===== Data section

Lemma qname_found fuel dns name pos r e :
  qname_go fuel dns name pos = Some (r, e) -> length name <= 255 ->
  exists ls, Forall label_ok ls /\ r = add_labels name ls /\ length r <= 255 /\ drop pos dns = labels_bytes ls ++ drop e dns /\
    e = pos + length (labels_bytes ls).
Proof.
revert name pos. induction fuel as [|fuel IH]; intros name pos H Hn; [done|].
destruct (dns !! pos) as [lb|] eqn:Hp; [|by cbn [qname_go] in H; rewrite Hp in H].
pose proof (lookup_lt_Some _ _ _ Hp) as Hlt. pose proof (drop_S _ _ _ Hp) as Hd.
destruct (bval lb =? 0)%Z eqn:E1.
{ cbn [qname_go] in H. rewrite Hp in H. cbn [mbind option_bind] in H. rewrite E1 in H. injection H as <- <-. exists []. split; [done|]. split; [by destruct name|]. split; [done|].
  split; [|done]. rewrite Hd, Nat.add_1_r. cbn. f_equal. apply bval_inj. by apply Z.eqb_eq. }
destruct (Z.land (bval lb) 0xc0 =? 0)%Z eqn:E2; [|cbn [qname_go] in H; rewrite Hp in H; cbn [mbind option_bind] in H; by rewrite E1, E2 in H].
pose proof (label_byte_inv lb E1 E2) as Hr. set (n := Z.to_nat (bval lb)) in *.
destruct (decide (length dns < pos + 1 + n)) as [Hl|Hl].
{ cbn [qname_go] in H. rewrite Hp in H. cbn [mbind option_bind] in H. rewrite E1, E2 in H. cbn [negb] in H. fold n in H. by rewrite bool_decide_true in H by lia. }
set (l := field (pos + 1) n dns). assert (length l = n) as Ll by (apply length_field; lia).
assert (label_ok l) as Hok by (unfold label_ok; lia).
assert (drop pos dns = label_bytes l ++ drop (pos + S (length l)) dns) as Hd'.
{ rewrite Hd, <- Nat.add_1_r, (split_field (pos + 1) n) by lia. fold l. unfold label_bytes. cbn [app]. f_equal.
  - rewrite Ll. unfold n. rewrite Z2Nat.id by lia. by rewrite byte_of_Z_bval.
  - do 2 f_equal. lia. }
rewrite (qname_turn fuel dns name pos l _ Hok Hd') in H. case_bool_decide; [done|]. destruct (IH _ _ H ltac:(lia)) as (ls & Hls & -> & Hlen & Hdr & ->).
exists (l :: ls). split; [by constructor|]. rewrite add_labels_cons by done. split; [done|]. split; [done|].
unfold labels_bytes in *. rewrite fmap_cons, join_cons. split.
- rewrite Hd', Hdr. rewrite <- !app_assoc. done.
- rewrite (length_app (label_bytes l ++ _)), (length_app (label_bytes l)), length_app. cbn [label_bytes length]. lia.
Qed.

Lemma labels_bytes_length ls : length ls < length (labels_bytes ls).
Proof.
unfold labels_bytes. rewrite length_app. cbn [length]. enough (length ls <= length (mjoin (label_bytes <$> ls))) by lia.
induction ls as [|l ls IH]; [done|]. rewrite fmap_cons, join_cons, length_app. cbn [label_bytes length]. lia.
Qed.

Lemma parse_qname_exact dns start name e :
  parse_qname dns start = Some (name, e) <->
  exists ls, Forall label_ok ls /\ name = dotted ls /\ length name <= 255 /\ drop start dns = labels_bytes ls ++ drop e dns /\
    e = start + length (labels_bytes ls).
Proof.
unfold parse_qname. split.
- intros H. by destruct (qname_found _ _ [] _ _ _ H (Nat.le_0_l _)) as (ls & ?); exists ls.
- intros (ls & Hls & -> & Hn & Hd & ->). apply (qname_find _ dns [] start ls _ Hls Hn Hd). pose proof (labels_bytes_length ls).
  pose proof (f_equal length Hd) as E. rewrite length_app, !length_drop in E. lia.
Qed.

(** ** Messages *)

(** What the parser does with the payload of a datagram. *)
Definition parse_msg (d : datagram) : option ParsedQuery :=
  let dns := dg_payload d in
  if bool_decide (length dns < DNS_HDR_LEN) then None else
  id ← read_u16 dns 0;
  flags ← read_u16 dns 2;
  if negb (Z.land flags 0x8000 =? 0)%Z then None else
  if negb (Z.land (Z.shiftr flags 11) 0x0f =? 0)%Z then None else
  qdcount ← read_u16 dns 4;
  if negb (qdcount =? 1)%Z then None else
  '(qname, after_name) ← parse_qname dns DNS_HDR_LEN;
  qtype ← read_u16 dns after_name;
  qclass ← read_u16 dns (after_name + 2);
  if bool_decide (length dns < after_name + 4) then None else
  Some (mkParsedQuery (dg_src_mac d) (dg_dst_mac d) (dg_src_ip d) (dg_dst_ip d) (dg_src_port d) id qname qtype qclass
          (field DNS_HDR_LEN (after_name + 4 - DNS_HDR_LEN) dns)).

Lemma read_u16_in buf a : a + 2 <= length buf -> read_u16 buf a = Some (be16 (field a 2 buf)).
Proof.
intros H. unfold read_u16, be16. rewrite bool_decide_true by done. rewrite take_ge; [done|]. rewrite length_field; lia.
Qed.

Lemma head_byte_at buf : 1 <= length buf -> head buf = Some (byte_at 0 buf).
Proof. by destruct buf; [cbn [length]; lia|]. Qed.

Lemma parse_query_peel frame :
  parse_query frame =
  match peel frame with
  | Some d => if (dg_dst_port d =? DNS_PORT)%Z then parse_msg d else None
  | None => None
  end.
Proof.
unfold parse_query, peel, parse_msg. cbv zeta.
set (l3 := drop 14 frame). set (vihl := bval (byte_at 0 l3)). set (ihl := Z.to_nat (Z.land vihl 15) * 4).
set (total := Z.to_nat (be16 (field 2 2 l3))). set (l4 := field ihl (total - ihl) l3). set (ulen := Z.to_nat (be16 (field 4 2 l4))).
destruct (bool_decide_reflect (length frame < 14)); [done|]. rewrite (read_u16_in frame 12) by lia. cbn [mbind option_bind].
destruct (negb (be16 (field 12 2 frame) =? ETHERTYPE_IPV4)%Z); [done|].
assert (ihl <= 60) as Hihl by (unfold ihl; assert (Z.land vihl 15 = vihl mod 16)%Z by (apply (Z.land_ones _ 4); lia); pose proof (Z.mod_pos_bound vihl 16 ltac:(lia)); lia).
destruct (bool_decide_reflect (length l3 < 20)) as [Hshort|].
{ destruct (head l3) as [v|] eqn:Hh; [|done]. cbn [mbind option_bind]. destruct (negb _); [done|].
  assert (byte_at 0 l3 = v) as Hv by (clear - Hh; by destruct l3; simplify_eq/=).
  replace (Z.to_nat (Z.land (bval v) 15) * 4) with ihl by (unfold ihl, vihl; by rewrite Hv).
  destruct (bool_decide_reflect (ihl < 20)); [done|]. by rewrite (bool_decide_true (length _ < ihl)) by lia. }
rewrite head_byte_at by lia. cbn [mbind option_bind]. fold vihl. destruct (negb (Z.shiftr vihl 4 =? 4)%Z); [done|]. cbn [orb]. fold ihl.
destruct (_ || _); [done|]. destruct (negb _); [done|]. rewrite (read_u16_in l3 2) by lia. cbn [fmap option_fmap option_map mbind option_bind]. fold total. fold l4.
destruct (_ || _); [done|]. destruct (bool_decide_reflect (length l4 < 8)); [done|]. rewrite (read_u16_in l4 0), (read_u16_in l4 2), (read_u16_in l4 4) by lia. cbn [fmap option_fmap option_map mbind option_bind]. fold ulen.
destruct (bool_decide (ulen < 8) || bool_decide (length l4 < ulen)); [by destruct (negb _)|]. cbn [dg_dst_port dg_payload dg_src_mac dg_dst_mac dg_src_ip dg_dst_ip dg_src_port].
by destruct (be16 (field 2 2 l4) =? DNS_PORT)%Z.
Qed.

(** A query has neither the response bit nor an opcode: the five high bits are clear. *)
Lemma query_flags flags :
  u16 flags -> (negb (Z.land flags 0x8000 =? 0) = false /\ negb (Z.land (Z.shiftr flags 11) 0x0f =? 0) = false <-> flags < 2 ^ 11)%Z.
Proof.
intros [H0 H1]. rewrite high_bit, negb_false_iff, Z.eqb_eq. rewrite (Z.land_ones _ 4), Z.shiftr_div_pow2 by lia.
pose proof (Z.testbit_spec' flags 15 ltac:(lia)) as Hb. pose proof (Z.div_mod flags (2 ^ 15)) as D15. pose proof (Z.div_mod flags (2 ^ 11)) as D11.
pose proof (Z.mod_pos_bound flags (2 ^ 15)). pose proof (Z.mod_pos_bound flags (2 ^ 11)).
assert (0 <= flags / 2 ^ 15 < 2)%Z as B15 by (split; [apply Z.div_pos|apply Z.div_lt_upper_bound]; lia).
rewrite (Z.mod_small _ 2) in Hb by lia. split.
- intros [E E']. rewrite E in Hb. cbn [Z.b2z] in Hb. assert (0 <= flags / 2 ^ 11 < 2 ^ 4)%Z by (split; [apply Z.div_pos|apply Z.div_lt_upper_bound]; lia).
  rewrite Z.mod_small in E' by lia. lia.
- intros Hlt. rewrite (Z.div_small flags (2 ^ 11)) by lia. rewrite (Z.div_small flags (2 ^ 15)) in Hb by lia. split; [|done]. by destruct (Z.testbit flags 15).
Qed.

Lemma length_question m : length (question_bytes m) = length (labels_bytes (dm_labels m)) + 4.
Proof. unfold question_bytes. rewrite !length_app, !length_be_bytes. lia. Qed.

Lemma be16_self z : u16 z -> be16 (be_bytes 2 z) = z.
Proof. intros H. rewrite <- (app_nil_r (be_bytes 2 z)). by apply be16_app. Qed.

Lemma parse_msg_bytes d m : dns_wf m -> dg_payload d = dns_bytes m -> parse_msg d = Some (query_of d m).
Proof.
intros Hm Hp. destruct Hm as [Hid Hfl Hc Hls Hn Ht Hcl]. unfold parse_msg, query_of. rewrite Hp. cbv zeta. unfold DNS_HDR_LEN.
set (dns := dns_bytes m). set (head := be_bytes 2 (dm_id m) ++ be_bytes 2 (dm_flags m) ++ be_bytes 2 1 ++ dm_counts m).
assert (length head = 12) as Lh by (unfold head; rewrite !length_app, !length_be_bytes; lia).
assert (dns = head ++ question_bytes m ++ dm_tail m) as Ed by (unfold dns, dns_bytes, head; by rewrite <- !app_assoc).
assert (length dns = 12 + length (question_bytes m) + length (dm_tail m)) as Ld by (rewrite Ed, !length_app; lia). pose proof (length_question m) as Lq.
rewrite bool_decide_false by lia. rewrite (read_u16_in dns 0), (read_u16_in dns 2), (read_u16_in dns 4) by lia. cbn [mbind option_bind].
assert (field 0 2 dns = be_bytes 2 (dm_id m)) as -> by (apply (field_app 0 []); [done|apply length_be_bytes]).
assert (field 2 2 dns = be_bytes 2 (dm_flags m)) as -> by (apply (field_app 2); apply length_be_bytes).
assert (field 4 2 dns = be_bytes 2 1) as -> by (unfold dns, dns_bytes; rewrite app_assoc; apply (field_app 4); [rewrite length_app, !length_be_bytes; done|apply length_be_bytes]).
assert (u16 (dm_flags m)) as Hfu by (unfold u16; lia). rewrite !be16_self by (done || by_eval).
destruct (proj2 (query_flags (dm_flags m) Hfu) ltac:(lia)) as [-> ->]. cbn [negb Z.eqb Pos.eqb].
assert (drop 12 dns = question_bytes m ++ dm_tail m) as Ed12 by (rewrite Ed; by rewrite drop_app_length').
set (e := 12 + length (labels_bytes (dm_labels m))).
assert (drop e dns = be_bytes 2 (dm_type m) ++ be_bytes 2 (dm_class m) ++ dm_tail m) as Ede.
{ unfold e. rewrite <- drop_drop, Ed12. unfold question_bytes. rewrite <- !app_assoc. by rewrite drop_app_length'. }
rewrite (proj2 (parse_qname_exact dns 12 (dotted (dm_labels m)) e)).
2: { exists (dm_labels m). do 3 (split; [done|]). split; [|done]. rewrite Ed12, Ede. unfold question_bytes. by rewrite <- !app_assoc. }
cbn [mbind option_bind]. rewrite (read_u16_in dns e), (read_u16_in dns (e + 2)) by (unfold e; lia). cbn [mbind option_bind].
rewrite bool_decide_false by (unfold e; lia). do 2 f_equal.
- unfold field. rewrite Ede, take_app_length' by (by rewrite length_be_bytes). by apply be16_self.
- unfold field. rewrite <- drop_drop, Ede, drop_app_length', take_app_length' by (by rewrite length_be_bytes). by apply be16_self.
- unfold field. rewrite Ed12. replace (e + 4 - 12) with (length (question_bytes m)) by (unfold e; lia). by apply take_app_length'.
Qed.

==========

## Exercise prompt
Given the data above, transcribe exactly the lines from the one containing "destruct (_ || _); [done|]. destruct (bool_decide_reflect" down to the one containing "destruct (bool_decide (ulen", and no others.

## Solution to the exercise
destruct (_ || _); [done|]. destruct (bool_decide_reflect (length l4 < 8)); [done|]. rewrite (read_u16_in l4 0), (read_u16_in l4 2), (read_u16_in l4 4) by lia. cbn [fmap option_fmap option_map mbind option_bind]. fold ulen.
destruct (bool_decide (ulen < 8) || bool_decide (length l4 < ulen)); [by destruct (negb _)|]. cbn [dg_dst_port dg_payload dg_src_mac dg_dst_mac dg_src_ip dg_dst_ip dg_src_port].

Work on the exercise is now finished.